### [What you are asked to do]
Lines that include "WsClient" make up the answer; copy all of them from the data below.

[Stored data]
⟨
(* ===== verification/WsCall.v ===== *)
(** A call over a WebSocket, from the caller to the method and back: the async
    client ([AsyncFrontend.v]) on the WebSocket connection of [WsClient.v], with a
    session of the server ([WsSession.v]) whose service is [rpc_service] at the
    other end.

    The socket between them delivers what it is given.  A text the client sends is
    served at once: the session takes the steps of [serve]; what it put on the wire
    is what the client's background task then reads.  The session and its service
    have one world: a call works on the channels of the session. *)
From stdpp Require Import base gmap strings list.
From S2P Require Import Prelude Serde RefJson Errors Params Wire Middleware ClientCore ClientService RequestManager AsyncClient AsyncClientProofs MethodResponse Subscription RpcModule RpcService Http WsServer Server WsSession HttpClient WsClient AsyncFrontend AsyncSubscription.
Import RequestManager.

Section WsCall.
Context {J : SerdeJson} {X : HttpExtensions} {XC : ExtKey ConnectionId} {XS : ExtKey IsSubscription} {XB : ExtKey IsBatch}.
Context {U : Type} (rest : SubscribeCall → W U → W U) (s : RpcService U).
(** The session of the server, and the encryption both ends were given. *)
Context (ping_config : option PingConfig) (max_request_body_size : N) (batch_config : BatchRequestConfig).
Context (encryption : option MessageEncryption) (policy : MessageCryptoErrorPolicy).
Context (extensions : Extensions) (sink : MethodSink) (biased : bool).
(** The connection of the client; errors of the transport are their texts. *)
Context (max_request_size : N) (error_text : WsError → string) (max_cap : nat).
Notation step := (session_step (svc := rpc_service rest s) ping_config max_request_body_size batch_config
  encryption policy extensions sink biased).
Implicit Types ses : Session (W U).

(** ** The connection *)

(** The world of the session and the user's state. *)
Definition world_of ses : W U := (ss_srv ses, snd (ss_svc ses)).
(** A task runs its call on that world; what the call puts in the channel of the
    connection, as the answer of a subscribe call, is put there. *)
Definition run_shared (i : nat) ses : option (Session (W U)) :=
  (λ ses', put_by sink None (fst (ss_svc ses')) ses') <$>
    step (LRun i) (MkSession (ss_srv ses) (world_of ses) (ss_loop ses) (ss_send ses) (ss_tasks ses) (ss_closed ses)
                     (ss_received ses) (ss_outcomes ses) (ss_put ses) (ss_taken ses) (ss_wire ses) (ss_notified ses)).
Definition shared_step (l : WsSession.Label) ses : option (Session (W U)) :=
  match l with LRun i => run_shared i ses | _ => step l ses end.
(** A step of the session, when it can be taken. *)
Definition try_step ses (l : WsSession.Label) : Session (W U) := default ses (shared_step l ses).
(** What the server's socket makes of a text. *)
Definition socket_event (text : string) : WsEvent :=
  if decide (slen text <= max_request_body_size)%N then EvData text
  else EvError (SkMessageTooLarge (slen text) max_request_body_size).
(** The channel of the connection is emptied into the socket. *)
Definition flush ses : Session (W U) :=
  foldl try_step ses (replicate (length (queue_of sink (ss_srv ses))) (LSend (Ok ()))).
Definition serve (text : string) ses : Session (W U) :=
  let i := length (ss_received ses) in
  flush (foldl try_step ses [LTurn 0 [(0%N, socket_event text)]; LLoop; LRun i; LPut i]).

Definition ws_tr_send (raw : string) ses : Result string unit * Session (W U) :=
  match ws_send (λ _, Ok ()) (MkSender max_request_size encryption) raw with
  | (texts, Ok _) => (Ok (), foldl (λ ses text, serve text ses) ses texts)
  | (_, Err e) => (Err (error_text e), ses)
  end.
Definition incoming (text : string) : Result string AsyncClient.ReceivedMessage :=
  match ws_receive (MkReceiver encryption) (Ok (WiText text)) with
  | Ok (RmText t) => Ok (Text t)
  | Ok (RmBytes b) => Ok (Bytes b)
  | Ok RmPong => Ok Pong
  | Err e => Err (error_text e)
  end.
(** What the server put on the wire while the client's queue was sent. *)
Definition wire_of_front (f : Front (Session (W U))) : list string := ss_wire (bk_tr (fr_back f)).
Definition new_replies (f : Front (Session (W U))) : list string :=
  drop (length (wire_of_front f)) (wire_of_front (send_loop ws_tr_send max_cap (fr_queue f) f)).
Definition ws_background (f : Front (Session (W U))) : Front (Session (W U)) :=
  background ws_tr_send max_cap (incoming <$> new_replies f) f.

(** ** One message *)

(** The session waits for a message, and has nothing left to send. *)
Definition ready ses : Prop :=
  (∃ missed_pings, ss_loop ses = LpReceiving missed_pings) ∧ ss_send ses = SdRunning ∧
  queue_of sink (ss_srv ses) = [] ∧ cc_closed (get_chan (ms_tx sink) (ss_srv ses)) = false ∧
  0 < cc_cap (get_chan (ms_tx sink) (ss_srv ses)).
(** [data] is what goes over the wire for [text]. *)
Definition crosses (text data : string) : Prop :=
  utf8_valid data = true ∧
  match encryption with Some enc => encryption_law enc ∧ encrypt enc text = Ok data | None => data = text end.

Lemma crosses_decrypted text data : crosses text data → decrypted encryption policy data = Ok text.
Proof. unfold crosses, decrypted. intros [-> H]. destruct encryption as [enc|]; [|by subst]. destruct H as [HL He]. by rewrite (HL _ _ He). Qed.
Lemma crosses_incoming text data : crosses text data → incoming data = Ok (Text text).
Proof.
  unfold crosses, incoming. cbn. intros [-> H]. destruct encryption as [enc|]; [|by subst].
  destruct H as [HL He]. by rewrite (HL _ _ He).
Qed.
Lemma crosses_turn text data sent : crosses text data → turn_of encryption policy (SeMessage text) sent = ([data], is_ok sent).
Proof.
  unfold crosses, turn_of, send_task_step, send_message. intros [_ H]. destruct encryption as [enc|]; [|by subst].
  destruct H as [_ He]. by rewrite He.
Qed.
Lemma crosses_send text data ses : crosses text data → (slen data <= max_request_size)%N →
  ws_tr_send text ses = (Ok (), serve data ses).
Proof.
  unfold crosses, ws_tr_send, ws_send. cbn. intros [_ H] Hl. destruct encryption as [enc|].
  - destruct H as [_ He]. rewrite He. cbn. by rewrite decide_False by lia.
  - subst. by rewrite decide_False by lia.
Qed.

Lemma try_step_some l ses ses' : shared_step l ses = Some ses' → try_step ses l = ses'.
Proof. unfold try_step. by intros ->. Qed.
Lemma chan_after_set h c w : get_chan h (set_chans (<[h := c]> (sw_chans w)) w) = c.
Proof. unfold get_chan, set_chans. cbn. by rewrite lookup_insert_eq. Qed.
Lemma chan_after_enqueue json w : get_chan (ms_tx sink) (enqueue sink json w) =
  let c := get_chan (ms_tx sink) w in MkConnChan (cc_cap c) (cc_queue c ++ [json]) (cc_closed c).
Proof. apply chan_after_set. Qed.
(** A text that is put in a channel with room. *)
Lemma sink_send_room json w : cc_closed (get_chan (ms_tx sink) w) = false →
  length (queue_of sink w) < cc_cap (get_chan (ms_tx sink) w) →
  sink_send sink json w = Some (Ok (), enqueue sink json w) ∧ queue_of sink (enqueue sink json w) = queue_of sink w ++ [json].
Proof.
  unfold sink_send, sink_try_send, sink_is_closed, sink_capacity, queue_of. intros -> Hc.
  rewrite decide_True by lia. split; [done|]. by rewrite chan_after_enqueue.
Qed.

(** The world when the channel is empty. *)
Definition drained (w : SrvWorld) : SrvWorld :=
  let c := get_chan (ms_tx sink) w in set_chans (<[ms_tx sink := MkConnChan (cc_cap c) [] (cc_closed c)]> (sw_chans w)) w.
Lemma drained_idle w : cc_closed (get_chan (ms_tx sink) w) = false → queue_of sink w = [] → drained w = w.
Proof.
  unfold drained, queue_of, get_chan, set_chans. destruct w as [cs sb ac an sm nx]. cbn. intros Hc Hq.
  destruct (cs !! ms_tx sink) as [[cap qu cl]|] eqn:E; cbn in *; [|done]. subst. by rewrite insert_id.
Qed.
Lemma drained_set c w : drained (set_chans (<[ms_tx sink := c]> (sw_chans w)) w) =
  set_chans (<[ms_tx sink := MkConnChan (cc_cap c) [] (cc_closed c)]> (sw_chans w)) w.
Proof.
  unfold drained. rewrite chan_after_set. unfold set_chans. cbn. by rewrite insert_insert_eq.
Qed.
(** Everything in the channel goes to the socket, in order. *)
Lemma flush_spec ses texts replies : ss_send ses = SdRunning → queue_of sink (ss_srv ses) = texts →
  cc_closed (get_chan (ms_tx sink) (ss_srv ses)) = false → Forall2 crosses texts replies →
  let ses' := flush ses in
  ss_srv ses' = drained (ss_srv ses) ∧ ss_svc ses' = ss_svc ses ∧ ss_loop ses' = ss_loop ses ∧ ss_send ses' = SdRunning ∧
  ss_received ses' = ss_received ses ∧ ss_wire ses' = ss_wire ses ++ replies.
Proof.
  unfold flush. intros Hs Hq Ho Hx. rewrite Hq. revert ses Hs Hq Ho. induction Hx as [|t r ts rs Hx _ IH]; intros ses Hs Hq Ho.
  - cbn. rewrite app_nil_r, drained_idle by done. by split_and!.
  - cbn [length replicate foldl]. unfold queue_of in *.
    erewrite (try_step_some (LSend _) ses).
    2: { cbn [shared_step session_step]. unfold send_turn, queue_of. rewrite Hs, Hq, (crosses_turn _ r) by done. reflexivity. }
    cbn [go_on is_ok].
    specialize (IH (take_text sink t ts [r] ses)). unfold take_text in *. cbn [ss_send ss_srv ss_svc ss_loop ss_received ss_wire] in *.
    destruct IH as (H1 & H2 & H3 & H4 & H5 & H6); [done|by rewrite chan_after_set..|].
    rewrite H1, H2, H3, H4, H5, H6, drained_set. cbn. rewrite <-app_assoc. by split_and!.
Qed.

(** A message that is handled: the session is ready again; what the outside saw of
    it is the message, what its call put in the channel, and its answer. *)
Lemma serve_handled ses data task st pushed replies : ready ses → (slen data <= max_request_body_size)%N →
  handle_message (svc := rpc_service rest s) encryption policy batch_config extensions data (world_of ses) = (Ok task, st) →
  queue_of sink (fst st) = pushed → cc_closed (get_chan (ms_tx sink) (fst st)) = false →
  0 < cc_cap (get_chan (ms_tx sink) (fst st)) →
  length (pushed ++ task_texts task) ≤ cc_cap (get_chan (ms_tx sink) (fst st)) → Forall2 crosses (pushed ++ task_texts task) replies →
  ready (serve data ses) ∧ world_of (serve data ses) = (drained (fst st), snd st) ∧
  ss_received (serve data ses) = ss_received ses ++ [data] ∧ ss_wire (serve data ses) = ss_wire ses ++ replies.
Proof.
  intros ([mp Hl] & Hs & Hq & Ho & Hc) Hd Hm Hp Ho' Hpos Hc' Hx.
  destruct ses as [srv sv lp sd ts cl rc oc pt tk wi nt]. cbn in Hl, Hs, Hq, Ho, Hc, Hm. unfold world_of in Hm. cbn in Hm. subst lp sd.
  unfold serve, socket_event. rewrite decide_True by done. cbn [ss_received foldl]. cbv zeta. cbn [foldl].
  erewrite (try_step_some (LTurn _ _)) by reflexivity.
  erewrite (try_step_some LLoop) by reflexivity.
  erewrite (try_step_some (LRun _)).
  2: { cbn. unfold run_shared. cbn. unfold task_run. cbn. rewrite lookup_insert_eq. unfold world_of. cbn. rewrite Hm. reflexivity. }
  assert (∃ n w', msg_task_poll sink task (fst st) = Some (n, w') ∧ queue_of sink w' = pushed ++ task_texts task ∧
    drained w' = drained (fst st) ∧ get_chan (ms_tx sink) w' =
      MkConnChan (cc_cap (get_chan (ms_tx sink) (fst st))) (pushed ++ task_texts task) false) as (n & w' & Hpoll & Hq' & Hdr & Hch).
  { rewrite length_app in Hc'. assert (∀ json, length pushed < cc_cap (get_chan (ms_tx sink) (fst st)) → sink_send sink json (fst st) = Some (Ok (), enqueue sink json (fst st)) ∧
      queue_of sink (enqueue sink json (fst st)) = pushed ++ [json] ∧ drained (enqueue sink json (fst st)) = drained (fst st) ∧
      get_chan (ms_tx sink) (enqueue sink json (fst st)) =
        MkConnChan (cc_cap (get_chan (ms_tx sink) (fst st))) (pushed ++ [json]) false) as Hput.
    { intros json Hr. rewrite <-Hp. destruct (sink_send_room json (fst st) Ho') as [-> ->]; [by rewrite Hp|]. split; [done|]. split; [done|].
      split; [|rewrite chan_after_enqueue; cbv zeta; by rewrite Ho']. unfold enqueue. by rewrite drained_set. }
    destruct task as [|json|json oc' ok]; cbn [msg_task_poll task_texts].
    - eexists _, _. split; [done|]. rewrite app_nil_r. split; [done|]. split; [done|].
      unfold queue_of in Hp. destruct (get_chan (ms_tx sink) (fst st)); cbn in *. by subst.
    - cbn in Hc'. destruct (Hput json ltac:(lia)) as (-> & H). by eexists _, _.
    - cbn in Hc'. destruct (Hput json ltac:(lia)) as (-> & H). by eexists _, _. }
  erewrite (try_step_some (LPut _)).
  2: { cbn. unfold task_put. cbn. rewrite lookup_insert_eq. cbn. rewrite Hpoll. reflexivity. }
  match goal with |- context [flush ?x] => destruct (flush_spec x (pushed ++ task_texts task) replies) as (H1 & H2 & H3 & H4 & H5 & H6) end;
    [done|exact Hq'|cbn; by rewrite Hch|done|].
  rewrite H5, H6. unfold world_of, ready. rewrite H1, H2, H3, H4. cbn [ss_srv ss_svc ss_loop task_done put_by ss_received ss_wire set_loop spawn snd fst].
  rewrite Hdr. split; [|done]. split; [by eexists|]. split; [done|]. unfold drained, queue_of. rewrite !chan_after_set. cbn.
  split; [done|]. split; [done|]. lia.
Qed.
(** A message that is answered: of its call the world has no trace. *)
Lemma serve_answered ses data json on_close ok reply st : ready ses → (slen data <= max_request_body_size)%N →
  handle_message (svc := rpc_service rest s) encryption policy batch_config extensions data (world_of ses) =
    (Ok (MtSend json on_close ok), st) → fst st = ss_srv ses →
  crosses json reply →
  ready (serve data ses) ∧ world_of (serve data ses) = st ∧ ss_received (serve data ses) = ss_received ses ++ [data] ∧
  ss_wire (serve data ses) = ss_wire ses ++ [reply].
Proof.
  intros Hr Hd Hm Hst Hx. pose proof Hr as (_ & _ & Hq & Ho & Hc).
  destruct (serve_handled ses data _ st [] [reply] Hr Hd Hm) as (H1 & H2 & H3); try (rewrite Hst; done).
  { by constructor. }
  split; [done|]. split; [|done]. rewrite H2, Hst, drained_idle by done. destruct st. cbn in *. by subst.
Qed.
⟩
### [The answer]
    client ([AsyncFrontend.v]) on the WebSocket connection of [WsClient.v], with a
From S2P Require Import Prelude Serde RefJson Errors Params Wire Middleware ClientCore ClientService RequestManager AsyncClient AsyncClientProofs MethodResponse Subscription RpcModule RpcService Http WsServer Server WsSession HttpClient WsClient AsyncFrontend AsyncSubscription.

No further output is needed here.